TRY IT:
Pull every line holding the string "destruct" from the records below.
═════ RECORDED INFORMATION ═════
Section Ip4.
Context {X : Type}.
Context (netif_output : world X -> Z -> Z -> Z -> option (world X * Z)).
Context (custom_free : pstate -> Z -> pstate) (fuel : nat).
Implicit Types w : world X.

(** ** Routing *)

(** An interface that can be used: up, with a link and with an address. *)
Definition netif_usable (n : netif) : bool :=
  netif_is_up n && netif_is_link_up n && negb (netif_ip_addr n =? IPADDR_ANY).

(** The loop over [netif_list]. *)
Fixpoint route_search (at_ : Z -> netif) (dest : Z) (l : list Z) : option Z :=
  match l with
  | [] => None
  | x :: l =>
      let n := at_ x in
      if netif_usable n &&
         (ip4_addr_netcmp dest (netif_ip_addr n) (netif_netmask n) ||
          ((Z.land (netif_flags n) NETIF_FLAG_BROADCAST =? 0) && (dest =? netif_gw n)))
      then Some x else route_search at_ dest l
  end.

(** [ip4_route(dest)]: the interface, or [NULL] with the error counted. *)
Definition ip4_route w (dest : Z) : world X * Z :=
  if ip4_addr_ismulticast dest && negb (ip4_default_multicast_netif w =? NULL)
  then (w, ip4_default_multicast_netif w)
  else
    let N := w_netifs w in
    match route_search (nif_at N) dest (netif_list N) with
    | Some x => (w, x)
    | None =>
        if (netif_default N =? NULL) || negb (netif_usable (nif_at N (netif_default N)))
        then (stats_inc S_ip F_rterr w, NULL)
        else (w, netif_default N)
    end.

(** ** Output *)

(** The end of [ip4_output_if_opt_src]: count, and fragment what is too large. *)
Definition ip4_transmit w (p dest nif : Z) : option (world X * Z) :=
  let w := stats_inc S_ip F_xmit w in
  let mtu := netif_mtu (netif_of w nif) in
  if negb (mtu =? 0) && (mtu <? pb_tot_len (pb (w_ps w) p))
  then ip4_frag netif_output custom_free fuel w p nif dest
  else netif_output w nif p dest.

(** The header fields in the order the code writes them; [ip_hlen] includes the
    options. *)
Definition ip4_write_header (m : memory) (iphdr ttl tos proto dest src ip_hlen tot_len id : Z) : memory :=
  let m := upd m (iphdr + 8) (u8 ttl) in
  let m := upd m (iphdr + 9) (u8 proto) in
  let m := st32 m (iphdr + 16) dest in
  let m := upd m iphdr (u8 (Z.lor (Z.shiftl 4 4) (ip_hlen / 4))) in
  let m := upd m (iphdr + 1) tos in
  let m := IPH_LEN_SET m iphdr (lwip_htons tot_len) in
  let m := IPH_OFFSET_SET m iphdr 0 in
  let m := st16 m (iphdr + 4) (lwip_htons id) in
  let m := st32 m (iphdr + 12) src in
  IPH_CHKSUM_SET m iphdr 0.

(** The part of [ip4_output_if_opt_src] behind the options: the header is put in front. *)
Definition ip4_put_header w (p : Z) (src : option Z) (dest ttl tos proto nif ip_hlen : Z) : option (world X * Z) :=
  let '(st, r) := pbuf_header (w_ps w) p IP_HLEN in
  let w := set_wps w st in
  if negb (r =? 0) then Some (stats_inc S_ip F_err w, ERR_BUF)
  else
    let m := ip4_write_header (wmem w) (payload w p) ttl tos proto dest (default IPADDR_ANY src) ip_hlen
               (pb_tot_len (pb (w_ps w) p)) (ip_id w) in
    ip4_transmit (set_ip_id (set_wmem w m) (u16 (ip_id w + 1))) p dest nif.

(** [ip4_output_if_opt_src]: [src] is [None] for [NULL], [dest] for [LWIP_IP_HDRINCL]. *)
Definition ip4_output_if_opt_src w (p : Z) (src dest : option Z) (ttl tos proto nif ip_options optlen : Z)
    : option (world X * Z) :=
  match dest with
  | None => ip4_transmit w p (IPH_DEST (wmem w) (payload w p)) nif
  | Some dest =>
      if negb (optlen =? 0) then
        let optlen_aligned := u16 (Z.land (optlen + 3) (Z.lnot 3)) in
        let '(st, r) := pbuf_header (w_ps w) p (s16 optlen_aligned) in
        let w := set_wps w st in
        if negb (r =? 0) then Some (stats_inc S_ip F_err w, ERR_BUF)
        else
          let m := memcpy (wmem w) (payload w p) ip_options optlen in
          let m := if optlen <? optlen_aligned
                   then write_bytes m (payload w p + optlen) (replicate (Z.to_nat (optlen_aligned - optlen)) 0)
                   else m in
          ip4_put_header (set_wmem w m) p src dest ttl tos proto nif (u16 (IP_HLEN + optlen_aligned))
      else ip4_put_header w p src dest ttl tos proto nif IP_HLEN
  end.

(** [ip4_output_if_opt]: an unset source is replaced by the interface's address. *)
Definition ip4_output_if_opt w (p : Z) (src dest : option Z) (ttl tos proto nif ip_options optlen : Z)
    : option (world X * Z) :=
  let src_used :=
    match dest with
    | Some _ => if match src with None => true | Some s => ip4_addr_isany s end
                then Some (netif_ip_addr (netif_of w nif)) else src
    | None => src
    end in
  ip4_output_if_opt_src w p src_used dest ttl tos proto nif ip_options optlen.

(** [ip4_output_if], [ip4_output_if_src], [ip4_output] *)
Definition ip4_output_if w (p : Z) (src dest : option Z) (ttl tos proto nif : Z) : option (world X * Z) :=
  ip4_output_if_opt w p src dest ttl tos proto nif NULL 0.
Definition ip4_output_if_src w (p : Z) (src dest : option Z) (ttl tos proto nif : Z) : option (world X * Z) :=
  ip4_output_if_opt_src w p src dest ttl tos proto nif NULL 0.
Definition ip4_output w (p : Z) (src : option Z) (dest ttl tos proto : Z) : option (world X * Z) :=
  let '(w, nif) := ip4_route w dest in
  if nif =? NULL then Some (stats_inc S_ip F_rterr w, ERR_RTE)
  else ip4_output_if w p src (Some dest) ttl tos proto nif.

End Ip4.

(** ** Frames *)

Section Frame.
Context {X : Type} (netif_output : world X -> Z -> Z -> Z -> option (world X * Z)).
Context (custom_free : pstate -> Z -> pstate) (fuel : nat).
Context (I : world X -> Prop) `{!ip_frame I} (Hout : output_keeps netif_output I).

Lemma ip4_route_state (w : world X) dest : (ip4_route w dest).1 = w \/ (ip4_route w dest).1 = stats_inc S_ip F_rterr w.
Proof.
  unfold ip4_route. destruct (_ && _); [by left|]. cbv zeta. destruct (route_search _ _ _); [by left|].
  destruct (_ || _); [by right|by left].
Qed.

Lemma ip4_route_keeps w dest : I w -> I (ip4_route w dest).1.
Proof. intros Hi. destruct (ip4_route_state w dest) as [-> | ->]; frame. Qed.

Lemma ip4_transmit_keeps w p dest nif w' r :
  ip4_transmit netif_output custom_free fuel w p dest nif = Some (w', r) -> I w -> I w'.
Proof.
  unfold ip4_transmit. cbv zeta. intros H Hi. destruct (_ && _).
  - eapply (ip4_frag_keeps _ _ _ I Hout); [exact H|]. frame.
  - eapply Hout; [exact H|]. frame.
Qed.

Lemma ip4_put_header_keeps w p src dest ttl tos proto nif hl w' r :
  ip4_put_header netif_output custom_free fuel w p src dest ttl tos proto nif hl = Some (w', r) -> I w -> I w'.
Proof.
  unfold ip4_put_header. intros H Hi. destruct (pbuf_header _ _ _) as [st e]. cbv zeta in H. destruct (negb (e =? 0)).
  - injection H as <- _. frame.
  - eapply ip4_transmit_keeps; [exact H|]. frame.
Qed.

Lemma ip4_output_if_opt_src_keeps w p src dest ttl tos proto nif opts optlen w' r :
  ip4_output_if_opt_src netif_output custom_free fuel w p src dest ttl tos proto nif opts optlen = Some (w', r) ->
  I w -> I w'.
Proof.
  unfold ip4_output_if_opt_src. intros H Hi. destruct dest as [dest|]; [|by eapply ip4_transmit_keeps].
  destruct (negb (optlen =? 0)); [|by eapply ip4_put_header_keeps].
  cbv zeta in H. destruct (pbuf_header (w_ps w) p _) as [st e]. destruct (negb (e =? 0)).
  - injection H as <- _. frame.
  - eapply ip4_put_header_keeps; [exact H|]. frame.
Qed.

Lemma ip4_output_if_keeps w p src dest ttl tos proto nif w' r :
  ip4_output_if netif_output custom_free fuel w p src dest ttl tos proto nif = Some (w', r) -> I w -> I w'.
Proof. apply ip4_output_if_opt_src_keeps. Qed.

End Frame.

(** ** Routing *)

(** An interface that reaches an address directly, or is a point-to-point link to it. *)
Definition reaches (n : netif) (dest : Z) : Prop :=
  netif_is_up n = true /\ netif_is_link_up n = true /\ netif_ip_addr n <> IPADDR_ANY /\
  (Z.land dest (netif_netmask n) = Z.land (netif_ip_addr n) (netif_netmask n) \/
   (Z.land (netif_flags n) NETIF_FLAG_BROADCAST = 0 /\ dest = netif_gw n)).

Lemma netif_usable_spec n :
  netif_usable n = true <-> netif_is_up n = true /\ netif_is_link_up n = true /\ netif_ip_addr n <> IPADDR_ANY.
Proof. unfold netif_usable. rewrite !andb_true_iff, negb_true_iff, Z.eqb_neq. tauto. Qed.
═════
TASK ANSWER:
  unfold ip4_route. destruct (_ && _); [by left|]. cbv zeta. destruct (route_search _ _ _); [by left|].
  destruct (_ || _); [by right|by left].
Proof. intros Hi. destruct (ip4_route_state w dest) as [-> | ->]; frame. Qed.
  unfold ip4_transmit. cbv zeta. intros H Hi. destruct (_ && _).
  unfold ip4_put_header. intros H Hi. destruct (pbuf_header _ _ _) as [st e]. cbv zeta in H. destruct (negb (e =? 0)).
  unfold ip4_output_if_opt_src. intros H Hi. destruct dest as [dest|]; [|by eapply ip4_transmit_keeps].
  destruct (negb (optlen =? 0)); [|by eapply ip4_put_header_keeps].
  cbv zeta in H. destruct (pbuf_header (w_ps w) p _) as [st e]. destruct (negb (e =? 0)).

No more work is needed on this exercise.